La musique était jouée à deux niveaux de volume, moyen et élevé. Les internes savaient qu’il y aurait des perturbations pendant ces sessions, mais n’en connaissaient pas la nature exacte. La qualité de chaque procédure chirurgicale a été évaluée à la fin selon trois facteurs : précision, vitesse de l’exécution et respect des critères de sécurité associés.

Selon les conclusions de cet article paru dans la revue Langenbeck Archives of Surgery, les résultats sont éloquents. En effet, lorsqu’ils écoutaient un morceau d’AC/DC à un volume élevé, les internes ont réduit le temps nécessaire pour effectuer une incision de précision, passant de 139 secondes (sans musique) à 114 secondes, soit une augmentation de 18% de la performance. En outre, leur précision n’a pas été compromise.


Petits bémols

Relevons quand même quelques facteurs de confusion de biais et de limites. 73% des participants ont admis qu’AC/DC est parmi leurs groupes de musique préférés, et que cette musique est souvent jouée à volume élevé. Il ne s’agissait donc pas d'une nouveauté pour ces internes.

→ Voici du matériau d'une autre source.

(* ===== verification/Keypad.v ===== *)
(** * Keypad (framework/system/input/input_keypad.c)

    Key drivers call keypad_scan_callback with every sample of a key, repeatedly
    while it is down.  The state machine turns the samples into clicks (single
    to quintuple), long presses, holds and combinations of two keys, and
    reports them through three delayed works.  The configuration is that of
    the earphone: CONFIG_SOC_EP_MODE, CONFIG_INPUT_MUTIPLE_CLICK, no
    CONFIG_SAMPLE_CASE_XNT.

    A delayed work is the time it is due at, or none; submitting one that is
    pending moves it, as k_delayed_work_submit does.  A sample comes with the
    two clocks the code reads: the uptime, and
    k_cyc_to_us_near32(k_cycle_get_32()) / 1000, milliseconds made of a 32-bit
    counter.  What leaves the module (messages to the main thread, calls of
    the registered callback) is the [trace], the latest first. *)

From stdpp Require Import base list numbers option.
From S2P Require Import Prelude.
Open Scope Z_scope.

(** ** Key types (input_manager_type.h) *)

Definition EV_KEY : Z := 1.
Definition KEY_VALUE_DOWN : Z := 1.
Definition KEY_VALUE_UP : Z := 0.
Definition KEY_COMBO_1 : Z := 50.
Definition KEY_COMBO_3 : Z := 52.

Definition KEY_TYPE_LONG_DOWN : Z := 0x10000000.
Definition KEY_TYPE_DOUBLE_CLICK : Z := 0x40000000.
Definition KEY_TYPE_HOLD : Z := 0x08000000.
Definition KEY_TYPE_SHORT_UP : Z := 0x04000000.
Definition KEY_TYPE_LONG_UP : Z := 0x02000000.
Definition KEY_TYPE_HOLD_UP : Z := 0x01000000.
Definition KEY_TYPE_LONG6S_UP : Z := 0x00800000.
Definition KEY_TYPE_LONG6S : Z := 0x00400000.
Definition KEY_TYPE_LONG : Z := 0x00200000.
Definition KEY_TYPE_TRIPLE_CLICK : Z := 0x00100000.
Definition KEY_TYPE_QUAD_CLICK : Z := 0x00080000.
Definition KEY_TYPE_QUINT_CLICK : Z := 0x00040000.
Definition KEY_TYPE_LONG1S : Z := KEY_TYPE_LONG_DOWN.
Definition KEY_TYPE_LONG1S_UP : Z := KEY_TYPE_LONG_UP.
Definition KEY_TYPE_LONG3S : Z := KEY_TYPE_LONG.
Definition KEY_TYPE_LONG3S_UP : Z := KEY_TYPE_HOLD_UP.

(** The masks the code builds of them. *)
Definition LONG_MASK : Z := Z.lor KEY_TYPE_LONG1S (Z.lor KEY_TYPE_LONG3S KEY_TYPE_LONG6S).
Definition LONG_UP_MASK : Z := Z.lor KEY_TYPE_LONG1S_UP (Z.lor KEY_TYPE_LONG3S_UP KEY_TYPE_LONG6S_UP).
Definition CLICK_MASK : Z :=
  Z.lor KEY_TYPE_SHORT_UP (Z.lor KEY_TYPE_DOUBLE_CLICK (Z.lor KEY_TYPE_TRIPLE_CLICK (Z.lor KEY_TYPE_QUAD_CLICK KEY_TYPE_QUINT_CLICK))).

Definition CONFIG_NUM_MBOX_ASYNC_MSGS : Z := 40.

(** [x & mask] as a condition, and [x & ~mask] on 32 bits. *)
Definition has (x mask : Z) : bool := negb (Z.land x mask =? 0).
Definition without (x mask : Z) : Z := Z.land x (Z.lxor (2 ^ 32 - 1) mask).

(** ** State *)

(** struct input_dev_init_param, milliseconds. *)
Record input_dev_init_param : Type := mk_param {
  long_press_time : Z;
  super_long_press_time : Z;
  super_long_press_6s_time : Z;
  single_click_valid_time : Z;
  quickly_click_duration : Z;
  key_event_cancel_duration : Z;
  hold_delay_time : Z;
  hold_interval_time : Z
}.

Record input_keypad_info : Type := mk_keypad {
  press_type : Z;              (* uint32_t *)
  press_code : Z;              (* uint16_t *)
  report_press_code : Z;       (* uint16_t *)
  report_key_value : Z;        (* uint32_t *)
  last_report_key_value : Z;   (* uint32_t *)
  callback_key_value : Z;      (* uint32_t *)
  report_stamp : Z;            (* int64_t *)
  press_timer : Z;             (* uint32_t *)
  last_lradc_key_code : Z;     (* uint8_t *)
  click_num : Z;               (* 4 bits *)
  key_hold : bool;
  filter_itself : bool;
  combo_mode : bool;
  combo_state_0 : Z;           (* 1 bit *)
  combo_state_1 : Z            (* 1 bit *)
}.

Definition set_press_type v k := mk_keypad (u32 v) (press_code k) (report_press_code k) (report_key_value k) (last_report_key_value k) (callback_key_value k) (report_stamp k) (press_timer k) (last_lradc_key_code k) (click_num k) (key_hold k) (filter_itself k) (combo_mode k) (combo_state_0 k) (combo_state_1 k).
Definition set_press_code v k := mk_keypad (press_type k) (u16 v) (report_press_code k) (report_key_value k) (last_report_key_value k) (callback_key_value k) (report_stamp k) (press_timer k) (last_lradc_key_code k) (click_num k) (key_hold k) (filter_itself k) (combo_mode k) (combo_state_0 k) (combo_state_1 k).
Definition set_report_press_code v k := mk_keypad (press_type k) (press_code k) (u16 v) (report_key_value k) (last_report_key_value k) (callback_key_value k) (report_stamp k) (press_timer k) (last_lradc_key_code k) (click_num k) (key_hold k) (filter_itself k) (combo_mode k) (combo_state_0 k) (combo_state_1 k).
Definition set_report_value v k := mk_keypad (press_type k) (press_code k) (report_press_code k) (u32 v) (u32 v) (callback_key_value k) (report_stamp k) (press_timer k) (last_lradc_key_code k) (click_num k) (key_hold k) (filter_itself k) (combo_mode k) (combo_state_0 k) (combo_state_1 k).
Definition set_callback_value v k := mk_keypad (press_type k) (press_code k) (report_press_code k) (report_key_value k) (last_report_key_value k) (u32 v) (report_stamp k) (press_timer k) (last_lradc_key_code k) (click_num k) (key_hold k) (filter_itself k) (combo_mode k) (combo_state_0 k) (combo_state_1 k).
Definition set_stamp v k := mk_keypad (press_type k) (press_code k) (report_press_code k) (report_key_value k) (last_report_key_value k) (callback_key_value k) v (press_timer k) (last_lradc_key_code k) (click_num k) (key_hold k) (filter_itself k) (combo_mode k) (combo_state_0 k) (combo_state_1 k).
Definition set_press_timer v k := mk_keypad (press_type k) (press_code k) (report_press_code k) (report_key_value k) (last_report_key_value k) (callback_key_value k) (report_stamp k) (u32 v) (last_lradc_key_code k) (click_num k) (key_hold k) (filter_itself k) (combo_mode k) (combo_state_0 k) (combo_state_1 k).
Definition set_lradc v k := mk_keypad (press_type k) (press_code k) (report_press_code k) (report_key_value k) (last_report_key_value k) (callback_key_value k) (report_stamp k) (press_timer k) (u8 v) (click_num k) (key_hold k) (filter_itself k) (combo_mode k) (combo_state_0 k) (combo_state_1 k).
Definition set_click_num v k := mk_keypad (press_type k) (press_code k) (report_press_code k) (report_key_value k) (last_report_key_value k) (callback_key_value k) (report_stamp k) (press_timer k) (last_lradc_key_code k) (v mod 16) (key_hold k) (filter_itself k) (combo_mode k) (combo_state_0 k) (combo_state_1 k).
Definition set_key_hold v k := mk_keypad (press_type k) (press_code k) (report_press_code k) (report_key_value k) (last_report_key_value k) (callback_key_value k) (report_stamp k) (press_timer k) (last_lradc_key_code k) (click_num k) v (filter_itself k) (combo_mode k) (combo_state_0 k) (combo_state_1 k).
Definition set_filter v k := mk_keypad (press_type k) (press_code k) (report_press_code k) (report_key_value k) (last_report_key_value k) (callback_key_value k) (report_stamp k) (press_timer k) (last_lradc_key_code k) (click_num k) (key_hold k) v (combo_mode k) (combo_state_0 k) (combo_state_1 k).
Definition set_combo v k := mk_keypad (press_type k) (press_code k) (report_press_code k) (report_key_value k) (last_report_key_value k) (callback_key_value k) (report_stamp k) (press_timer k) (last_lradc_key_code k) (click_num k) (key_hold k) (filter_itself k) v (combo_state_0 k) (combo_state_1 k).
Definition set_combo_0 v k := mk_keypad (press_type k) (press_code k) (report_press_code k) (report_key_value k) (last_report_key_value k) (callback_key_value k) (report_stamp k) (press_timer k) (last_lradc_key_code k) (click_num k) (key_hold k) (filter_itself k) (combo_mode k) v (combo_state_1 k).
Definition set_combo_1 v k := mk_keypad (press_type k) (press_code k) (report_press_code k) (report_key_value k) (last_report_key_value k) (callback_key_value k) (report_stamp k) (press_timer k) (last_lradc_key_code k) (click_num k) (key_hold k) (filter_itself k) (combo_mode k) (combo_state_0 k) v.

(** What leaves the module: a message to the main thread, or a call of the
    registered callback. *)
Inductive output : Type := Report (key : Z) | Callback (key : Z).

Record sys : Type := mk_sys {
  keypad : input_keypad_info;
  param : input_dev_init_param;
  report_work : option Z;
  hold_key_work : option Z;
  callback_work : option Z;
  event_cb : bool;                (* a callback is registered *)
  locked : bool;                  (* input_manager_islock *)
  adckey : option Z;              (* the device behind adckey_handle *)
  onoff : bool;                   (* onoff_handle is not NULL *)
  trace : list output
}.

Definition upd (f : input_keypad_info -> input_keypad_info) (s : sys) : sys :=
  mk_sys (f (keypad s)) (param s) (report_work s) (hold_key_work s) (callback_work s) (event_cb s) (locked s) (adckey s) (onoff s) (trace s).
Definition set_report_work (w : option Z) (s : sys) : sys :=
  mk_sys (keypad s) (param s) w (hold_key_work s) (callback_work s) (event_cb s) (locked s) (adckey s) (onoff s) (trace s).
Definition set_hold_work (w : option Z) (s : sys) : sys :=
  mk_sys (keypad s) (param s) (report_work s) w (callback_work s) (event_cb s) (locked s) (adckey s) (onoff s) (trace s).
Definition set_callback_work (w : option Z) (s : sys) : sys :=
  mk_sys (keypad s) (param s) (report_work s) (hold_key_work s) w (event_cb s) (locked s) (adckey s) (onoff s) (trace s).
Definition emit (o : output) (s : sys) : sys :=
  mk_sys (keypad s) (param s) (report_work s) (hold_key_work s) (callback_work s) (event_cb s) (locked s) (adckey s) (onoff s) (o :: trace s).
Definition set_locked (b : bool) (s : sys) : sys :=
  mk_sys (keypad s) (param s) (report_work s) (hold_key_work s) (callback_work s) (event_cb s) b (adckey s) (onoff s) (trace s).
Definition set_param (p : input_dev_init_param) (s : sys) : sys :=
  mk_sys (keypad s) p (report_work s) (hold_key_work s) (callback_work s) (event_cb s) (locked s) (adckey s) (onoff s) (trace s).

(** ** The works *)

(** report_key_event_work_handle. *)
Definition report_key_event_work_handle (s : sys) : sys :=
  let t := press_type (keypad s) in
  let s := if has t LONG_UP_MASK then upd (set_press_type 0) s
           else if has t CLICK_MASK then if negb (has t LONG_MASK) then upd (set_press_type 0) s else s
           else s in
  let last := last_report_key_value (keypad s) in
  if filter_itself (keypad s) then
    if has last KEY_TYPE_SHORT_UP || has last KEY_TYPE_DOUBLE_CLICK || has last KEY_TYPE_TRIPLE_CLICK
       || has last KEY_TYPE_QUAD_CLICK || has last KEY_TYPE_QUINT_CLICK || has last KEY_TYPE_LONG_UP
    then upd (set_filter false) s else s
  else
    let s := upd (set_click_num 0) s in
    emit (Report (last_report_key_value (keypad s))) s.

Definition callback_key_event_work_handle (s : sys) : sys :=
  if event_cb s then emit (Callback (callback_key_value (keypad s))) s else s.

(** [uptime] is when the work runs, [free_msgs] the free entries of the message
    pool. *)
Definition check_hold_key_work_handle (uptime free_msgs : Z) (s : sys) : sys :=
  let '(key_value, s) :=
    if key_hold (keypad s) then
      let s := set_hold_work (Some (uptime + hold_interval_time (param s))) s in
      (if negb (locked s) then Z.lor KEY_TYPE_HOLD (press_code (keypad s)) else 0, s)
    else (0, s) in
  if negb (key_value =? 0) then
    if filter_itself (keypad s) then s
    else if free_msgs <=? CONFIG_NUM_MBOX_ASYNC_MSGS / 2 then s
    else emit (Report key_value) s
  else s.
Lemma clicking_exec p c n r s vs s' : ordered p -> 1 <= c < 256 -> exec s vs s' -> clicking p c n r s vs -> clicking p c n r s' [].
Proof.
  intros Ho Hc H. induction H as [s|s v vs s' free _ _ IH|s vs s1 s' free t Ht E _ IH]; intros Hs.
  - exact Hs.
  - apply IH, clicking_scan; assumption.
  - apply IH. exact (clicking_work _ _ _ _ _ _ _ _ _ Ht Hs E).
Qed.

(** C20: a series of up to fifteen clicks of one key, each released in time and
    the samples close enough together, is reported by exactly one message in
    every execution: the type of that many clicks (single to quintuple, no type
    from the sixth on) with the code of the key; then the keypad is idle
    again. *)
Theorem keypad_clicks p c n r s t vs s' : ordered p -> 1 <= c < 256 -> 1 <= n ->
  idle p r s -> clicks p c 0 None vs n -> paced (delay_of p) t vs -> exec s vs s' -> report_work s' = None ->
  reports s' = Z.lor (get_click_key_type n) c :: r /\ idle p (reports s') s'.
Proof.
  intros Ho Hc Hn Hi Hs Hp He Hw.
  assert (Hstart : clicking p c n r s vs).
  { left. exists 0, 0, None, t. split; [exact (proj1 (idle_at p c 0 r s) Hi)|]. split; [exact Hs|]. split; [intros []; reflexivity|exact Hp]. }
  destruct (clicking_exec _ _ _ _ _ _ _ Ho Hc He Hstart) as [(i & dl & down & t0 & Ha & Hend & _)|(_ & _ & Ha)].
  - inversion Hend; subst. pose proof (ac_work _ _ _ _ _ _ _ Ha) as Hwork. rewrite Hw in Hwork.
    destruct (Z.eqb_spec n 0); [lia|discriminate].
  - pose proof (ac_reports _ _ _ _ _ _ _ Ha) as Hr. rewrite Hr. split; [reflexivity|exact Ha].
Qed.

Definition sample_dev (val t : Z) : sample := mk_sample 1 EV_KEY 9 val t t.
Definition sample_keypad : sys :=
  input_manager_unlock (input_keypad_device_init true (Some 7) true (mk_sys no_press default_param None None None false true None false [])).

Lemma sample_idle : idle default_param [] sample_keypad.
Proof. split; try reflexivity; intros []; reflexivity. Qed.

Definition double_click : list sample := [sample_dev 1 100; sample_dev 1 150; sample_dev 0 200; sample_dev 1 400; sample_dev 0 500].

Lemma double_click_ok : clicks default_param 9 0 None double_click 2 /\ paced 350 100 double_click.
Proof.
  split; [|cbn; lia].
  apply clicks_press; [repeat split|cbn; lia|]. apply clicks_keep; [repeat split|cbn; lia..|].
  apply clicks_release; [repeat split|cbn; lia..|]. apply clicks_press; [repeat split|cbn; lia|].
  apply clicks_release; [repeat split|cbn; lia..|]. apply clicks_end.
Qed.

(** [run] had enough fuel: no work was left before a sample. *)
Fixpoint run_complete (fuel : nat) (free : Z) (vs : list sample) (s : sys) : bool :=
  match vs with
  | [] => true
  | v :: vs' =>
      let s1 := advance fuel free (uptime v) s in
      match run_one free (uptime v) s1 with None => run_complete fuel free vs' (keypad_scan_callback v s1) | Some _ => false end
  end.

Lemma run_exec fuel free vs : forall s s', run_complete fuel free vs s = true -> exec (run fuel free vs s) [] s' -> exec s vs s'.
Proof.
  induction vs as [|v vs IH]; intros s s' Hf H; [exact H|]. cbn [run run_complete] in *.
  destruct (run_one free (uptime v) (advance fuel free (uptime v) s)) eqn:E; [discriminate|].
  apply (advance_exec fuel free (uptime v)); [cbn [next_after]; lia|]. apply (exec_scan _ _ _ _ free); [exact E|].
  apply IH; assumption.
Qed.

(** The state after the samples and the works due until [t]. *)
Definition run_until (t : Z) (vs : list sample) (s : sys) : sys := advance 50 40 t (run 50 40 vs s).
(** None: the thread waits for the application. *)
Definition tts_manager_play_process (e : answers) (c : tts_manager_ctx_t) : option Z * tts_manager_ctx_t :=
  match tts_list c with
  | [] => (Some (- ENOENT), c)
  | item :: rest =>
      if (if tts_curr c then true else false) || negb (tts_manager_locked c =? 0) then (Some (- ENOLCK), c)
      else
        let c := set_num (tts_item_num c - 1) (set_tts_list rest c) in
        let c := if lisener c then act (Lisener (tts_file_name item) true) c else c in
        let item := if negb (Z.land (tts_mode item) TTS_MODE_TELE_NUM =? 0)
                    then mk_item (item_id item) (bt_clk item) (pattern item) (tts_mode item) (u8 (tele_num_index item + 1)) (tts_file_name item)
                    else item in
        let '(st, c) := _tts_create_stream (file_opens e) c in
        let c := set_stream st c in
        match st with
        | None => (Some (- EEXIST), _tts_manager_triggle_play_tts (msg_sent e) (_tts_remove_current_node (Some item) (app_answer e) c))
        | Some _ =>
            let '(waits, c) := _tts_event_nodify true true (app_answer e) c in
            if waits then (None, set_starting (item :: starting c) c)
            else (Some 0, (_tts_start_play item (player_opens e) (app_answer e) c).2)
        end
  end.

(** The thread of the [k]-th item of [starting] goes on. *)
Definition tts_play_resume (k : nat) (e : answers) (c : tts_manager_ctx_t) : tts_manager_ctx_t :=
  match starting c !! k with
  | None => c
  | Some item => (_tts_start_play item (player_opens e) (app_answer e) (set_starting (delete k (starting c)) c)).2
  end.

Par ailleurs, les étudiants étaient également plus rapides pour réaliser une suture de 15cm lorsqu’ils écoutaient les Beatles, mais seulement si les morceaux étaient joués à un niveau moyen. En effet, cette influence positive disparaît si le rock “soft” est joué trop fort, probablement parce que la relaxation qu’il est censé procurer diminue avec l’augmentation du niveau sonore. On peut supposer qu’il faudrait donc diffuser chaque morceau de musique à un certain niveau sonore, pour lequel il est prévu.

Une autre limite soulevée par les auteurs concerne le niveau sonore en conditions réelles. Il pourrait varier en fonction du volume de la salle d’opération, du réglage des alarmes sonores (scopes…) et du nombre de protagonistes présents dans la salle.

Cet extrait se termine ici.